■ ACTIVITY:
Copy the lines below verbatim. Begin with the first and end with the line containing "(src/packages/compiler/src/ir/nodes.ts) and the".

■ DATA FOR THE TASK:
(* ===== verification/IrJson.v ===== *)
(** * IR values as plain data

    A module of the IR is JSON-safe data ([js]): the walks over whole modules
    (src/packages/compiler/src/ir/nodes.ts) and the serializer
    (src/packages/compiler/src/ir/serialize.ts) read it as such.  Here: the
    data, property reads, and the generic walk the module predicates share. *)

From S2P Require Import Prelude F64 Bytes.

(** ** Data *)

(** An object is its own properties in key order; a missing property and one
    that holds [undefined] read alike. *)
Inductive js : Type :=
  | JUndef
  | JNull
  | JBool (b : bool)
  | JNum (x : num)
  | JStr (s : jsstr)
  | JArr (items : list js)
  | JObj (props : list (jsstr * js)).

Definition props : Type := list (jsstr * js).

Section js_ind.
Context (P : js → Prop).
Hypothesis Hundef : P JUndef.
Hypothesis Hnull : P JNull.
Hypothesis Hbool : ∀ b, P (JBool b).
Hypothesis Hnum : ∀ x, P (JNum x).
Hypothesis Hstr : ∀ s, P (JStr s).
Hypothesis Harr : ∀ l, Forall P l → P (JArr l).
Hypothesis Hobj : ∀ ps, Forall (λ kv, P kv.2) ps → P (JObj ps).

(** Induction that reaches the items and the properties. *)
Fixpoint js_full_ind (v : js) : P v :=
  match v with
  | JUndef => Hundef
  | JNull => Hnull
  | JBool b => Hbool b
  | JNum x => Hnum x
  | JStr s => Hstr s
  | JArr l => Harr l ((fix go l : Forall P l :=
      match l with [] => Forall_nil_2 P | v :: l => Forall_cons_2 P v l (js_full_ind v) (go l) end) l)
  | JObj ps => Hobj ps ((fix go ps : Forall (λ kv, P kv.2) ps :=
      match ps with [] => Forall_nil_2 _ | kv :: ps => Forall_cons_2 _ kv ps (js_full_ind kv.2) (go ps) end) ps)
  end.
End js_ind.

(** [node.k] *)
Fixpoint get (k : jsstr) (ps : props) : js :=
  match ps with
  | [] => JUndef
  | (k', v) :: ps => if bool_decide (k = k') then v else get k ps
  end.
Definition field (v : js) (k : string) : js := match v with JObj ps => get (js_of_string k) ps | _ => JUndef end.
(** [v === "lit"] *)
Definition is_lit (v : js) (lit : string) : bool := match v with JStr s => bool_decide (s = js_of_string lit) | _ => false end.
(** [a ?? b], of optional answers *)
Definition orElse {A} (a b : option A) : option A := match a with Some _ => a | None => b end.
(** The items of an array. *)
Definition items (v : js) : list js := match v with JArr l => l | _ => [] end.
(** [s.startsWith(p)] *)
Definition startsWith (p : string) (s : jsstr) : bool := bool_decide (take (length (js_of_string p)) s = js_of_string p).
(** [set.has(s)], for a set written as an array literal *)
Definition set_has (set : list string) (s : jsstr) : bool := existsb (λ l, bool_decide (s = js_of_string l)) set.
(** [map.get(s)], for a map written as an array literal of pairs *)
Fixpoint map_get (map : list (string * string)) (s : jsstr) : option string :=
  match map with [] => None | (k, v) :: map => if bool_decide (s = js_of_string k) then Some v else map_get map s end.

(** ** The walk

    [visit] of the module predicates: [found] is the closed-over variable,
    [enter] what a node hands down to its children, [hit] the tests that set
    [found] and return. *)

Section visit.
Context {A C : Type} (enter : props → C → C) (hit : props → C → option A).

Fixpoint visit (v : js) (c : C) (found : option A) : option A :=
  match found with
  | Some _ => found
  | None =>
      match v with
      | JArr items =>
          (fix each l found := match l with [] => found | v :: l => each l (visit v c found) end) items found
      | JObj props =>
          let here := enter props c in
          match hit props here with
          | Some a => Some a
          | None => (fix each ps found := match ps with [] => found | kv :: ps => each ps (visit kv.2 here found) end) props found
          end
      | _ => found
      end
  end.

(** The objects in document order, with what they are given. *)
Fixpoint nodes (v : js) (c : C) : list (props * C) :=
  match v with
  | JArr items => (fix each l := match l with [] => [] | v :: l => nodes v c ++ each l end) items
  | JObj props =>
      let here := enter props c in
      (props, here) :: (fix each ps := match ps with [] => [] | kv :: ps => nodes kv.2 here ++ each ps end) props
  | _ => []
  end.

(** The first answer of a list of nodes. *)
Definition first_hit (ns : list (props * C)) : option A := head (omap (λ n, hit n.1 n.2) ns).
End visit.

Section visit_lemmas.
Context {A C : Type} (enter : props → C → C) (hit : props → C → option A).
Notation visit := (visit enter hit).
Notation nodes := (nodes enter).
Notation first_hit := (first_hit hit).

Lemma visit_found v c a : visit v c (Some a) = Some a.
Proof. by destruct v. Qed.

Lemma first_hit_app ns1 ns2 : first_hit (ns1 ++ ns2) = match first_hit ns1 with Some a => Some a | None => first_hit ns2 end.
Proof. unfold first_hit. rewrite omap_app. by destruct (omap _ ns1). Qed.

Lemma first_hit_cons n ns : first_hit (n :: ns) = match hit n.1 n.2 with Some a => Some a | None => first_hit ns end.
Proof. unfold IrJson.first_hit. simpl. by destruct (hit n.1 n.2). Qed.

(** The walk answers with the first node of the document order that hits. *)
Lemma visit_first v : ∀ c, visit v c None = first_hit (nodes v c).
Proof.
  induction v as [| | | | |l IH|ps IH] using js_full_ind; intros c; try done; cbn [IrJson.visit IrJson.nodes].
  - induction IH as [|v l Hv _ IHl]; [done|]. rewrite first_hit_app, <- Hv.
    destruct (visit v c None) as [a|]; [|exact IHl]. clear. induction l as [|w l IH]; [done|]. by rewrite visit_found.
  - rewrite first_hit_cons. cbn [fst snd]. generalize (enter ps c). intros here. destruct (hit ps here) as [a|]; [done|].
    induction IH as [|kv ps Hv _ IHl]; [done|]. rewrite first_hit_app, <- Hv.
    destruct (visit kv.2 here None) as [a|]; [|exact IHl]. clear. induction ps as [|w l IH]; [done|]. by rewrite visit_found.
Qed.

Lemma first_hit_None ns : first_hit ns = None ↔ ∀ n, n ∈ ns → hit n.1 n.2 = None.
Proof.
  induction ns as [|n ns IH]; [split; [intros _ n H; by apply not_elem_of_nil in H|done]|]. rewrite first_hit_cons. destruct (hit n.1 n.2) eqn:E.
  - split; [done|]. intros H. specialize (H n ltac:(left)). congruence.
  - rewrite IH. split.
    + intros H m [->|Hm]%elem_of_cons; auto.
    + intros H m Hm. apply H. by right.
Qed.

(** What the first hit is: no earlier node hits. *)
Lemma first_hit_Some ns a : first_hit ns = Some a ↔ ∃ pre n post, ns = pre ++ n :: post ∧ hit n.1 n.2 = Some a ∧ ∀ m, m ∈ pre → hit m.1 m.2 = None.
Proof.
  split.
  - induction ns as [|n ns IH]; [done|]. rewrite first_hit_cons. destruct (hit n.1 n.2) eqn:E.
    + intros [= ->]. exists [], n, ns. split_and!; [done|done|]. intros m H. by apply not_elem_of_nil in H.
    + intros H. destruct (IH H) as (pre & m & post & -> & Hm & Hp). exists (n :: pre), m, post. split_and!; [done|done|].
      intros k [->|Hk]%elem_of_cons; auto.
  - intros (pre & n & post & -> & Hn & Hp). rewrite first_hit_app. apply first_hit_None in Hp. by rewrite Hp, first_hit_cons, Hn.
Qed.
End visit_lemmas.

(** ** Yes-or-no walks *)

(** The objects of a value. *)
Definition objects (v : js) : list props := map fst (nodes (λ _ _, tt) v tt).

(** The walk of the predicates that only set [found = true]. *)
Definition uses (hit : props → bool) (v : js) : bool :=
  bool_decide (is_Some (visit (λ _ (_ : unit), tt) (λ ps _, if hit ps then Some tt else None) v tt None)).

Lemma uses_objects hit v : uses hit v = existsb hit (objects v).
Proof.
  unfold uses, objects. rewrite visit_first. induction (nodes _ v tt) as [|n ns IH]; [done|].
  rewrite first_hit_cons. cbn [map existsb]. destruct (hit n.1); [done|]. exact IH.
Qed.

Lemma uses_true hit v : uses hit v = true ↔ ∃ n, n ∈ objects v ∧ hit n = true.
Proof. rewrite uses_objects, existsb_exists. by setoid_rewrite list_elem_of_In. Qed.

Lemma uses_false hit v : uses hit v = false ↔ ∀ n, n ∈ objects v → hit n = false.
Proof.
  rewrite <- not_true_iff_false, uses_true. split.
  - intros H n Hn. apply not_true_iff_false. eauto.
  - intros H (n & Hn & E). rewrite (H n Hn) in E. done.
Qed.

Lemma uses_mono (h1 h2 : props → bool) v : (∀ n, h1 n = true → h2 n = true) → uses h1 v = true → uses h2 v = true.
Proof. rewrite !uses_true. naive_solver. Qed.

(** Handing something down does not change which objects are met. *)
Lemma nodes_objects {C} (enter : props → C → C) v : ∀ c, map fst (nodes enter v c) = objects v.
Proof.
  unfold objects. induction v as [| | | | |l IH|ps IH] using js_full_ind; intros c; try done; cbn [nodes].
  - induction IH as [|v l Hv _ IHl]; [done|]. rewrite !map_app, Hv, IHl. done.
  - cbn [map fst]. f_equal. generalize (enter ps c). intros here. induction IH as [|kv ps Hv _ IHl]; [done|]. rewrite !map_app, Hv, IHl. done.
Qed.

■ RESULT FOR THIS EXERCISE:
(* ===== verification/IrJson.v ===== *)
(** * IR values as plain data

    A module of the IR is JSON-safe data ([js]): the walks over whole modules
    (src/packages/compiler/src/ir/nodes.ts) and the serializer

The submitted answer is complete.